Entre las citas de la faja de la nueva edición de Pura pasión en Tusquets, llama la atención que Luna Miguel diga haber leído el libro tantas veces en tan pocos días. Hasta que te haces con el libro y compruebas que este ejercicio de autoficción, aparentemente una confesión cargada de honestidad brutal, es una novelita muy corta que, sin dificultad, se lee de un tirón más o menos apasionado.
Dejo a continuación, como siempre, algunos de sus párrafos más destacados con la precaución habitual a la hora de destripar lo menos posible de una trama que, probablemente, sea lo de menos.

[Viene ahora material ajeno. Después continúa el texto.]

(* ===== verification/BenchMain.v ===== *)
(** * The campaign and the command line (scripts/bench.py)

    Building the kernels, [cmd_run] from its gates through the canary boot and
    the trials to the summary, and [main].  The set-up and the builds are
    [printing] computations: their lines come out even when they fail. *)
From stdpp Require Import gmap.
From S2P Require Import Prelude PyStr Regex PyFloat PyData PyJson PyCsv BenchSerial PcapHttp D0070Pass BenchHost BenchTables BenchRun BenchSummary BenchPublish BenchSelftest.
From Stdlib Require Import Ascii.

Record run_args := { ra_kind : string; ra_n : Z; ra_warmup : Z; ra_batches : Z; ra_out_dir : string; ra_port : Z;
                     ra_allow_dirty : bool; ra_seed : option Z }.
(** What the set-up leaves for the campaign. *)
Record setup_t := {
  su_sha : string; su_dirty : Z; su_meta : host_meta_t; su_ctrl : odict string pyval; su_qemu_cpu : Z; su_client_cpu : Z;
  su_gran : Z; su_timeout : num; su_arms : list Arm; su_linux : option linux_meta_t; su_kernels : odict string kernel_t;
  su_bios : option string; su_bios_sha : string; su_canary_kernel : string; su_canary_arm : Arm
}.

Section cmd_run.
Context (h : host) (root python stamp : string) (relpath : string → string).
Context (time_ns : Z).

(** ** The set-up *)
Definition calibrate_client (client_cpu port : Z) : printing Z :=
  n ← quiet (env_int h "BENCH_CALIBRATE_N" 200);
  text ← quiet (check_output h ["taskset"; "-c"; str_of_Z client_cpu; python; root +:+ "/scripts/bench-client.py";
                                "--calibrate"; str_of_Z n; "--port"; str_of_Z port]);
  '(gran, lo, hi) ← quiet (
    data ← json_loads text;
    d ← j_obj TypeError data;
    gran ← j_field "granularity_ns" d;
    lo ← j_item "granularity_min_ns" d;
    hi ← j_item "granularity_max_ns" d;
    Ok (gran, lo, hi));
  _ ← say_line ("bench: client granularity median=" +:+ str_of_Z gran +:+ " ns (target 1000000, min=" +:+ j_text lo
                +:+ " max=" +:+ j_text hi +:+ ")");
  mret gran.
Definition cargo_cmd (features extra : list string) : list string :=
  ["cargo"; "build"; "--release"; "--manifest-path"; root +:+ "/Cargo.toml"]
  ++ match features with [] => [] | _ => ["--features"; join "," features] end ++ extra.
Definition target_dir (env_extra : list (string * string)) : string :=
  match od_get "CARGO_TARGET_DIR" (od_of_list env_extra) with
  | Some d => d
  | None => default (root +:+ "/target") (h_env h "CARGO_TARGET_DIR")
  end.
Definition cargo_build (features extra : list string) (env_extra : list (string * string)) : printing string :=
  let env := (λ kv, kv.1 +:+ "=" +:+ kv.2) <$> env_extra in
  let cmd := cargo_cmd features extra in
  _ ← say_line ("bench: " +:+ join " " cmd);
  _ ← match env with [] => mret tt | _ => say_line ("bench: env " +:+ join " " env) end;
  _ ← quiet (check_output_env h env cmd);
  let kernel := target_dir env_extra +:+ "/riscv64gc-unknown-none-elf/release/whimbrel" in
  _ ← quiet (raise_when (negb (is_some (h_size h kernel)))
        (BenchFail ("TEST FAIL: cargo build produced no kernel at " +:+ kernel)));
  mret kernel.
Definition linux_images (arms : list Arm) : list string :=
  omap (λ a, if String.eqb (system a) "linux" then
               match linux_image a with Some i => if String.eqb i "" then None else Some i | None => None end
             else None) arms.
Definition linux_setup (arms : list Arm) : res (option linux_meta_t) :=
  if existsb (λ a, String.eqb (system a) "linux") arms then
    let names := sorted_strs (py_set (linux_images arms ++ ["rootfs.cpio"; "init"])) in
    m ← verify_linux_artifacts h root names;
    sha ← of_option (KeyError "'rootfs.cpio'") (od_get "rootfs.cpio" (artifacts m));
    Ok (Some {| lm_cpio := "bench/linux/artifacts/rootfs.cpio"; lm_cpio_sha256 := sha |})
  else Ok None.
Definition add_kernel (kdir : string) (d : odict string kernel_t) (arm : Arm) : printing (odict string kernel_t) :=
  let put k := od_set (config arm) {| k_path := k; k_hash := h_sha256 h k; k_arm := arm |} d in
  if String.eqb (system arm) "whimbrel" then
    _ ← cargo_build (features arm) (cargo_extra arm) (env_extra arm);
    mret (put (kdir +:+ "/" +:+ config arm))
  else if String.eqb (system arm) "linux" then
    image ← quiet (of_option (BenchFail ("TEST FAIL: linux arm " +:+ config arm +:+ " has no Image")) (linux_image arm));
    mret (put (linux_art_dir root +:+ "/" +:+ image))
  else quiet (Err (BenchFail ("TEST FAIL: unknown system " +:+ system arm))).
Definition bios_setup (kdir : string) (arms : list Arm) : printing (option string * string) :=
  if existsb (λ a, bool_decide (qemu_bios a = Some "mshim")) arms then
    donor ← cargo_build ["mshim"] [] [];
    let blob := kdir +:+ "/mshim.bin" in
    _ ← quiet (check_output h ["bash"; root +:+ "/scripts/mshim-blob.sh"; donor; blob]);
    _ ← say_line ("bench: mshim blob sha256=" +:+ h_sha256 h blob);
    mret (Some blob, h_sha256 h blob)
  else mret (None, "").
Definition canary_setup (kdir : string) (kernels : odict string kernel_t) : printing (string * Arm) :=
  match od_get SAFE_CONFIG kernels with
  | Some k => mret (k_path k, k_arm k)
  | None => _ ← cargo_build [] [] []; mret (kdir +:+ "/" +:+ SAFE_CONFIG, whimbrel_arm SAFE_CONFIG [] None)
  end.
(** The gates before anything is built or measured. *)
Record admitted := { ad_sha : string; ad_dirty : Z; ad_meta : host_meta_t; ad_ctrl : odict string pyval; ad_qemu_cpu : Z;
                     ad_client_cpu : Z }.
Definition admission (a : run_args) : res admitted :=
  _ ← require_tshark_bench h;
  _ ← raise_when (negb (is_some (h_which h "taskset"))) (BenchFail "TEST FAIL: taskset not installed");
  '(sha, dirty) ← git_identity h;
  _ ← raise_when (negb (dirty =? 0) && negb (ra_allow_dirty a)) (BenchFail
        "TEST FAIL: dirty working tree (refusing to produce a batch the summarizer would reject). Commit or pass --allow-dirty.");
  _ ← require_origin_sync h None;
  meta ← host_meta h;
  ctrl ← require_host_controls h None;
  '(qemu_cpu, client_cpu) ← pin_cpus h;
  _ ← require_registered_counts (ra_kind a) (ra_n a) (ra_warmup a) (ra_batches a);
  _ ← require_port_free h (ra_port a);
  Ok {| ad_sha := sha; ad_dirty := dirty; ad_meta := meta; ad_ctrl := ctrl; ad_qemu_cpu := qemu_cpu;
        ad_client_cpu := client_cpu |}.
Definition setup (a : run_args) : printing setup_t :=
  ad ← quiet (admission a);
  gran ← calibrate_client (ad_client_cpu ad) (ra_port a);
  timeout ← quiet (campaign_timeout_s h (ra_kind a));
  _ ← say_line ("bench: client_timeout_s=" +:+ fmt_g (num_f timeout) +:+ " (uniform recv; not per-system)");
  arms ← quiet (configs_for root (ra_kind a));
  linux_meta ← quiet (linux_setup arms);
  let kdir := ra_out_dir a +:+ "/bin" in
  kernels ← foldP (add_kernel kdir) [] arms;
  '(blob, blob_sha) ← bios_setup kdir arms;
  '(ck, carm) ← canary_setup kdir kernels;
  mret {| su_sha := ad_sha ad; su_dirty := ad_dirty ad; su_meta := ad_meta ad; su_ctrl := ad_ctrl ad;
          su_qemu_cpu := ad_qemu_cpu ad; su_client_cpu := ad_client_cpu ad; su_gran := gran; su_timeout := timeout;
          su_arms := arms; su_linux := linux_meta; su_kernels := kernels; su_bios := blob; su_bios_sha := blob_sha;
          su_canary_kernel := ck; su_canary_arm := carm |}.

(** ** The canary boot *)
Definition canary_dir (a : run_args) : string :=
  ra_out_dir a +:+ "/trials/" +:+ stamp +:+ "-canary/" +:+ SAFE_CONFIG +:+ "/01".
Definition canary_args (a : run_args) (s : setup_t) (extra : list string) : trial_args :=
  {| ta_arm := su_canary_arm s; ta_extra := extra; ta_dir := canary_dir a; ta_qemu_cpu := su_qemu_cpu s;
     ta_client_cpu := su_client_cpu s; ta_port := ra_port a; ta_client_timeout := su_timeout s;
     ta_qemu_wait := qemu_timeout_s "whimbrel" (su_timeout s); ta_bios := None |}.
Definition canary_id : trial_id :=
  {| t_batch := stamp +:+ "-canary"; t_trial := 1; t_warmup := 1; t_system := "whimbrel";
     BenchTables.t_config := SAFE_CONFIG; t_order := 0 |}.
Definition canary_boot (a : run_args) (s : setup_t) (w : world) (fs : files) : files * list string * res (odict string Z) :=
  let out := ["bench: canary boot (D-0078, release-default, not a trial)"] in
  match extra ← guest_qemu_extra (su_canary_arm s) (su_canary_kernel s) None None;
        run_trial h root python (w_launch w) (canary_args a s extra) with
  | Err (UserExn BenchFailC msg) =>
    let '(fs, line) := record_gate_failure (w_after w) root relpath canary_id (pcap_of (canary_dir a)) msg None fs in
    (fs, out ++ [line], Err (BenchFail msg))
  | Err e => (fs, out, Err e)
  | Ok r =>
    match c ← canary_values (tr_phases r);
          st ← of_option (KeyError "'canary_stvec_ns'") (od_get "canary_stvec_ns" c);
          pv ← of_option (KeyError "'canary_page_verify_ns'") (od_get "canary_page_verify_ns" c);
          stm ← num_truediv (NInt st) (NFlt (float_lit "1e6")); pvm ← num_truediv (NInt pv) (NFlt (float_lit "1e6"));
          Ok (c, "bench: canary stvec=" +:+ num_fixed 3 stm +:+ " ms page_verify=" +:+ num_fixed 3 pvm
                 +:+ " ms (D-0078 serial-byte regime)") with
    | Err e => (fs, out, Err e)
    | Ok (c, line) => (fs, out ++ [line], Ok c)
    end
  end.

Sin duda, una acaba por acostumbrarse a ver estas cosas, pero la primera vez trastorna bastante. Han pasado siglos y más siglos, centenares de generaciones, y tan solo ahora se puede contemplar algo así, un sexo de mujer y un sexo de hombre que se unen, el esperma; lo que no se podía contemplar casi sin morir se ha convertido en algo tan fácil de ver como un apretón de manos. Me ha parecido que la escritura debería tender a eso, a esta impresión que provoca la escena del acto sexual, a esta angustia y a este estupor, a una suspensión del juicio moral. (...)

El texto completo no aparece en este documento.